## TRY IT
Your answer should reproduce every line of the material in which the word "resource" occurs.

## RECORDS SUPPLIED
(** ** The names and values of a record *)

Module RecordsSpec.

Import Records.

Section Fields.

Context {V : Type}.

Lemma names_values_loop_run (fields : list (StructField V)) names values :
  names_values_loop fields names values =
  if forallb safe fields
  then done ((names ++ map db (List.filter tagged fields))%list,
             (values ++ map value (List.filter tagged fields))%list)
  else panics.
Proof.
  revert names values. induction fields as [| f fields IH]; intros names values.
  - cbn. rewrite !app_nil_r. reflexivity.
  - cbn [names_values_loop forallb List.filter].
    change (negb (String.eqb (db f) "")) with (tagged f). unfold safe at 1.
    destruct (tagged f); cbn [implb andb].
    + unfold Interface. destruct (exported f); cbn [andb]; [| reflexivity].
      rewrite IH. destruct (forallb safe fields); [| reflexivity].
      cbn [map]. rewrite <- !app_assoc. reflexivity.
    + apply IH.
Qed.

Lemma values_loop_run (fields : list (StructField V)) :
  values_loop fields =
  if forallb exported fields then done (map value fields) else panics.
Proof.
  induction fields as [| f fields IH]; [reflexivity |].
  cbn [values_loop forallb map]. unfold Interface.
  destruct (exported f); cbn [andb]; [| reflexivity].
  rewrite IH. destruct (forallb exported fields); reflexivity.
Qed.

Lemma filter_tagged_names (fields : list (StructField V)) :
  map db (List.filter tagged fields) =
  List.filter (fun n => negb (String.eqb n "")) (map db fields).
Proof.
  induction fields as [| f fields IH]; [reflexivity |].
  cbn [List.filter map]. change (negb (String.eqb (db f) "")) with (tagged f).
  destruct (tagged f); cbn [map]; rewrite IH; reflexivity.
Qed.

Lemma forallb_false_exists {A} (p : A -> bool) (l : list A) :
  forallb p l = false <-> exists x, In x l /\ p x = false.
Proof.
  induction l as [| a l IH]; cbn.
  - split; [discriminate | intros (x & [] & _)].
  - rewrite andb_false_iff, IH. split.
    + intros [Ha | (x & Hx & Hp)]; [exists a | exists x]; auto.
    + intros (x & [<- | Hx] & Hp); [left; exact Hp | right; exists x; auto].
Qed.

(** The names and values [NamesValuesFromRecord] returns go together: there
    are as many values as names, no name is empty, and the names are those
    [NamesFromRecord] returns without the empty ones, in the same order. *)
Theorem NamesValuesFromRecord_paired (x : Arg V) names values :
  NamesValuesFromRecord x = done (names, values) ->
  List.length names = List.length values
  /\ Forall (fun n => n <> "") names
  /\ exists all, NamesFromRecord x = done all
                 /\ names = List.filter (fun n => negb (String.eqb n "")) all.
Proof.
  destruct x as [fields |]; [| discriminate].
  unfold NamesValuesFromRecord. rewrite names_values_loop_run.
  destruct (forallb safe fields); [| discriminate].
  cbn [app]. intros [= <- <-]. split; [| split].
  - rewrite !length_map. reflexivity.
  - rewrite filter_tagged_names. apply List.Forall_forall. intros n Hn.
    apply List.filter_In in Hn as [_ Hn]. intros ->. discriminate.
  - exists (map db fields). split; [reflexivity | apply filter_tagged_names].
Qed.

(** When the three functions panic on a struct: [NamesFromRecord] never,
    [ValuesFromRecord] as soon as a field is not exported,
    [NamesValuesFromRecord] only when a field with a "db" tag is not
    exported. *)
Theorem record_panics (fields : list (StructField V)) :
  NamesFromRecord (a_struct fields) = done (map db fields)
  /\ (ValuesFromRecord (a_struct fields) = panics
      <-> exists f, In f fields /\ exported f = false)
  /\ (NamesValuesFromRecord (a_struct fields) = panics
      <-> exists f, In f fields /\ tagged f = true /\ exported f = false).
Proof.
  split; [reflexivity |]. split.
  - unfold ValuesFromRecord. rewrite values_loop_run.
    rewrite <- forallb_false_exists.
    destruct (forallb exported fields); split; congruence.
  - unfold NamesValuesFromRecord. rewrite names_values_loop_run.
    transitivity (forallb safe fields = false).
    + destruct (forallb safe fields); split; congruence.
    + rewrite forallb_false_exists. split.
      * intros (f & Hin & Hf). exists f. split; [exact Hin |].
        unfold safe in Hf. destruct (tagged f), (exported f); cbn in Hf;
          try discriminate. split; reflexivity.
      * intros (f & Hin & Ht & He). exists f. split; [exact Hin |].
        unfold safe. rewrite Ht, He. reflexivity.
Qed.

---

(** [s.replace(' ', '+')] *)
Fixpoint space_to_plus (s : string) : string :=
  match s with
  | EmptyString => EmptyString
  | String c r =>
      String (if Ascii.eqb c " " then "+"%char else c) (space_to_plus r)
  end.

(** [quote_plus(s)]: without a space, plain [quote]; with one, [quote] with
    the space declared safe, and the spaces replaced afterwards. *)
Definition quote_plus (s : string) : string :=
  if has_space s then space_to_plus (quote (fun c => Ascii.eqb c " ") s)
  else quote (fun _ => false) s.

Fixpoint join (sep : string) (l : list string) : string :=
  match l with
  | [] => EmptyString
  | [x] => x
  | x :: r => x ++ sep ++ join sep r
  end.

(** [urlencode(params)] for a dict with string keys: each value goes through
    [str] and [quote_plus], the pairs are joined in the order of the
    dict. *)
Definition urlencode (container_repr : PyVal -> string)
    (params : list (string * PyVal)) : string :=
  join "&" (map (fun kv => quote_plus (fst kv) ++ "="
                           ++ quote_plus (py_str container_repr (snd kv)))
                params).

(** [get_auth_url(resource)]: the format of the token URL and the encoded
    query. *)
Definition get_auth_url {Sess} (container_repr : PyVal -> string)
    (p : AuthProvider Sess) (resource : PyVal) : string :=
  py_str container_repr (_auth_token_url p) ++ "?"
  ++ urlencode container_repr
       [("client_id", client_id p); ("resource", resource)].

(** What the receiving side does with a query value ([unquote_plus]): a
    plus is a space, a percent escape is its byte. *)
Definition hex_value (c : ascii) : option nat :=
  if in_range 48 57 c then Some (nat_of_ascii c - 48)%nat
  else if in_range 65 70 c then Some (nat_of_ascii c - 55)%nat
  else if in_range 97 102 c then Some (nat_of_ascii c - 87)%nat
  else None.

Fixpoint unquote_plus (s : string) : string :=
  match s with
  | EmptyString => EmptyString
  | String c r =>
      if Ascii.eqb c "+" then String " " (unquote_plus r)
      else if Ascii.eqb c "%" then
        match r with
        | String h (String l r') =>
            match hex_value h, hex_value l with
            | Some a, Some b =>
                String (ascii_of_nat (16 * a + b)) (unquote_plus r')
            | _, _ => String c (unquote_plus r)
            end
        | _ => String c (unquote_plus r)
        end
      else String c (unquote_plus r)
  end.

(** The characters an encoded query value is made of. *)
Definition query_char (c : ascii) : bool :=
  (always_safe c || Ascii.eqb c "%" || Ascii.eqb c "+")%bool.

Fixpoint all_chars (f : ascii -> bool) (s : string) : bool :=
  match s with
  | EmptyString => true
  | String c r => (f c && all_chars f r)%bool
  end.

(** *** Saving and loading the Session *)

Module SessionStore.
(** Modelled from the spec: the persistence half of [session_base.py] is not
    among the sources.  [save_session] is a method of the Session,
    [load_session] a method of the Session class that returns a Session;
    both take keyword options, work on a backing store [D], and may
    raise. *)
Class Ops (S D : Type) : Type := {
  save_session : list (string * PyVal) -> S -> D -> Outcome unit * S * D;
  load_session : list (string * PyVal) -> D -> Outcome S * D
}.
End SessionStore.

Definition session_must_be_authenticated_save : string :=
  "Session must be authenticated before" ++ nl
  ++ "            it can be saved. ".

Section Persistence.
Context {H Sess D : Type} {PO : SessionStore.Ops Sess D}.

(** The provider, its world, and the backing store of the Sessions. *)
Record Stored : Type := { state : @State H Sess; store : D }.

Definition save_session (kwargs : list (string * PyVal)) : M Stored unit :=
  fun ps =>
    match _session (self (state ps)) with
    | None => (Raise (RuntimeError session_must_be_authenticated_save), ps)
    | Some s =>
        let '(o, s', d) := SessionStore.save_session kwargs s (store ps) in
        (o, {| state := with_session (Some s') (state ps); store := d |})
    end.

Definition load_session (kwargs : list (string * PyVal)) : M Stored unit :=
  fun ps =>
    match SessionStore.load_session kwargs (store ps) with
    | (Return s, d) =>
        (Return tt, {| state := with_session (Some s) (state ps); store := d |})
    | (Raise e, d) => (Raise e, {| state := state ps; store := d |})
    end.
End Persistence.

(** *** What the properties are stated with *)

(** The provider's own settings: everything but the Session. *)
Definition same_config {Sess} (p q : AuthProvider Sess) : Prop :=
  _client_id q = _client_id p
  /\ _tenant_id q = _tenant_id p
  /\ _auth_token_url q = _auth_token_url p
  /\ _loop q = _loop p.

---

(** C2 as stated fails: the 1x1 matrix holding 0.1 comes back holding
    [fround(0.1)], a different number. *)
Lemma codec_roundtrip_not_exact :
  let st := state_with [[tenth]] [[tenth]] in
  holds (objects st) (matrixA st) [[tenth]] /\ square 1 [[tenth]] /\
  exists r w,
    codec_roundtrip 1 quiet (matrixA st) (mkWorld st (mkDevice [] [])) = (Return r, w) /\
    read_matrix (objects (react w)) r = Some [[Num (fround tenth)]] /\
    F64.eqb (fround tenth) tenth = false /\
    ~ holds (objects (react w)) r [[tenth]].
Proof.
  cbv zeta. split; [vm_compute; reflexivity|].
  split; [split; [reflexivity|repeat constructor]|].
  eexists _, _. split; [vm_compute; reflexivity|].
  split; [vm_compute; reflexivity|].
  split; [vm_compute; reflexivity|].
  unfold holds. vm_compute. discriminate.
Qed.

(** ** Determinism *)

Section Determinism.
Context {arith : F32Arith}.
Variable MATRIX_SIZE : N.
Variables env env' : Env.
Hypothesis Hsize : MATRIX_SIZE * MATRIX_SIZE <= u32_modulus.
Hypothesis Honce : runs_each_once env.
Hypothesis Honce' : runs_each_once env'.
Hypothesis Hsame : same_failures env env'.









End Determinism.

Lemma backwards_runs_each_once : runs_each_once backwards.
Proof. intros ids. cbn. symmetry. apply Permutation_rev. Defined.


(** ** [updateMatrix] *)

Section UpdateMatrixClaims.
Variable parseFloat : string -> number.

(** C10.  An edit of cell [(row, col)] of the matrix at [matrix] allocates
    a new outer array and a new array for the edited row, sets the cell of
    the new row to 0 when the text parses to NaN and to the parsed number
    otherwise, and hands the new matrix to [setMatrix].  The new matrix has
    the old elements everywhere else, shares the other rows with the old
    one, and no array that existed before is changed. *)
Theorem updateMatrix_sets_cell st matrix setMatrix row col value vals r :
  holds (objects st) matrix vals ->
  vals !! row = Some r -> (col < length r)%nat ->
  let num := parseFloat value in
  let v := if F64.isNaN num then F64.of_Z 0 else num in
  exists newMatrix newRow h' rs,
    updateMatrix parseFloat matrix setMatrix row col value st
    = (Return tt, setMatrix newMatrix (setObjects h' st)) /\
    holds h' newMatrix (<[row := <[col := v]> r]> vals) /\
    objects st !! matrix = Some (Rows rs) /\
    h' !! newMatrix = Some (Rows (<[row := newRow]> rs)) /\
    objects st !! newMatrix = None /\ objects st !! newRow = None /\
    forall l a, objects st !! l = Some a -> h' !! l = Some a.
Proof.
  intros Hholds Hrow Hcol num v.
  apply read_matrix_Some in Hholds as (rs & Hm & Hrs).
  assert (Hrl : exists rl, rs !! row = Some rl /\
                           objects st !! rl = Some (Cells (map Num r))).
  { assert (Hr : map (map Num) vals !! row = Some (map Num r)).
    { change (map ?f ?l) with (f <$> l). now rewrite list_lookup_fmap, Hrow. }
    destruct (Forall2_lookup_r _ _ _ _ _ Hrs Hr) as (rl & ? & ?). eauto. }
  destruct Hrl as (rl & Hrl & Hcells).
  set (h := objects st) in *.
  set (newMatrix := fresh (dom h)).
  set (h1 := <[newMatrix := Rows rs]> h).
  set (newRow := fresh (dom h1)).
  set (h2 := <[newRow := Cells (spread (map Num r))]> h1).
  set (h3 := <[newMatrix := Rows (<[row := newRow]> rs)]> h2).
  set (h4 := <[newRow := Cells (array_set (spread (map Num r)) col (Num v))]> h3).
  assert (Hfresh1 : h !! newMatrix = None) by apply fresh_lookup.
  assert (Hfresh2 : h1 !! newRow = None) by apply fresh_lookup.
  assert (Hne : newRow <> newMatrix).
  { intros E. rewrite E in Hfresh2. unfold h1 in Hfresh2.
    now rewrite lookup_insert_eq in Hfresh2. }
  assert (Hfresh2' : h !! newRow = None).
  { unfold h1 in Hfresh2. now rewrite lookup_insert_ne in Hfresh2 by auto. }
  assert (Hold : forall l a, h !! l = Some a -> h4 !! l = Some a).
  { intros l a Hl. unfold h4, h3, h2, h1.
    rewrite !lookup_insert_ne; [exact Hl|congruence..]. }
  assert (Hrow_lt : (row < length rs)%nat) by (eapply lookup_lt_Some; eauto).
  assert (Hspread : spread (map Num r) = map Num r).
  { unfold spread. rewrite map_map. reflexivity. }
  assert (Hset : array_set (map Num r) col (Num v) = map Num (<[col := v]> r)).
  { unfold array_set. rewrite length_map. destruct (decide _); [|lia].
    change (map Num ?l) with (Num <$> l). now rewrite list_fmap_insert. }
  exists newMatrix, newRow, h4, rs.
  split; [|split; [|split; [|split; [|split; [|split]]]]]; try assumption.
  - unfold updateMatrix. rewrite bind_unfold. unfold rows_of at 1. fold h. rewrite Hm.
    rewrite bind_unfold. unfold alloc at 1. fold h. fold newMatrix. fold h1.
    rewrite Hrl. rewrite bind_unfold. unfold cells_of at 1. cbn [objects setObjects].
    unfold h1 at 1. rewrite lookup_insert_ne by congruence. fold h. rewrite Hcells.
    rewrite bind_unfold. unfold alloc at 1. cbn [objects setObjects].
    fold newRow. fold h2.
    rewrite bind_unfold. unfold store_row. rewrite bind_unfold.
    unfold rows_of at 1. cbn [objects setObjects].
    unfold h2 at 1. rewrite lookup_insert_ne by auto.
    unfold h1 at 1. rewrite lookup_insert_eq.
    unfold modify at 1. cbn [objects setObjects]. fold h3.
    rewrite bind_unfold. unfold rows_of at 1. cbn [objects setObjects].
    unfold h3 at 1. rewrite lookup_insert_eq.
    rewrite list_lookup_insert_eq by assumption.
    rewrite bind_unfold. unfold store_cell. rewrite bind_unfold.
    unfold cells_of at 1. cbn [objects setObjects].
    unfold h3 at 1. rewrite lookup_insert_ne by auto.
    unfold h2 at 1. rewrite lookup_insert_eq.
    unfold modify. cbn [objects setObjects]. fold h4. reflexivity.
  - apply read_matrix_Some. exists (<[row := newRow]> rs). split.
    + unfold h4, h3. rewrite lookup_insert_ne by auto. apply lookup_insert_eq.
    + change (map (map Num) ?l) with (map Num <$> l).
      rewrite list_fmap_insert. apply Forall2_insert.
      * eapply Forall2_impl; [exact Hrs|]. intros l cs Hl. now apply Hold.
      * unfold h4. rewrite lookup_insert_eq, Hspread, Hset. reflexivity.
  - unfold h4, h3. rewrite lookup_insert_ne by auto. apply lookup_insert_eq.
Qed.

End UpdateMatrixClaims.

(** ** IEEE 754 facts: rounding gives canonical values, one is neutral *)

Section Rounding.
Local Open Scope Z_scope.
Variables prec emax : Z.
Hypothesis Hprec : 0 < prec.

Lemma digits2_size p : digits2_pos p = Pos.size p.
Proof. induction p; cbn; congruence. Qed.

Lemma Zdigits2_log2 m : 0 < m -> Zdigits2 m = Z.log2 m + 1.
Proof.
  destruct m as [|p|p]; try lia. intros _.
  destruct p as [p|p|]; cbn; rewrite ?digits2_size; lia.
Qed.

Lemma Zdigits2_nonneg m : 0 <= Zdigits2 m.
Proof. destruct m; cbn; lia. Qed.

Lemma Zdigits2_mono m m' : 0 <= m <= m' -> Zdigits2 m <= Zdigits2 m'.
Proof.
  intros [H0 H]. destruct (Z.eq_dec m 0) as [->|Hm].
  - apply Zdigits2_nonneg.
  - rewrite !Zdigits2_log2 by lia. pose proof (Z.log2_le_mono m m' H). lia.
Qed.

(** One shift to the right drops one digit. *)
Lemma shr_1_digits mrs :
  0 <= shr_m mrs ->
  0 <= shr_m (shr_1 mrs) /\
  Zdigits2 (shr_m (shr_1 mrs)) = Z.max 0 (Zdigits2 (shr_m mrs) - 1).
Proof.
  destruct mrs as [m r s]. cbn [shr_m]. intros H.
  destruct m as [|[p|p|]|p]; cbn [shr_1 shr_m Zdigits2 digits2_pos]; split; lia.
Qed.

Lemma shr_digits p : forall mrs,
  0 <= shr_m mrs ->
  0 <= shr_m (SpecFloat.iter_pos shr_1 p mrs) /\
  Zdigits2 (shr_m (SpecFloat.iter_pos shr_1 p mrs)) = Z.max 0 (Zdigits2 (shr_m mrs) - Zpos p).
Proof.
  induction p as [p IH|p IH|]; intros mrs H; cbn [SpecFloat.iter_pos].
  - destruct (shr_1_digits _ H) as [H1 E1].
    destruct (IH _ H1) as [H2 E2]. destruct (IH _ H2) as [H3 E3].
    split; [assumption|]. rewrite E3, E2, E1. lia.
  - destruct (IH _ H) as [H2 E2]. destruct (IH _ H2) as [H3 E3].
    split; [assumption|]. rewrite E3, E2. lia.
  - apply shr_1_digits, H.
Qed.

## TASK RESULT
(** [get_auth_url(resource)]: the format of the token URL and the encoded
    (p : AuthProvider Sess) (resource : PyVal) : string :=
       [("client_id", client_id p); ("resource", resource)].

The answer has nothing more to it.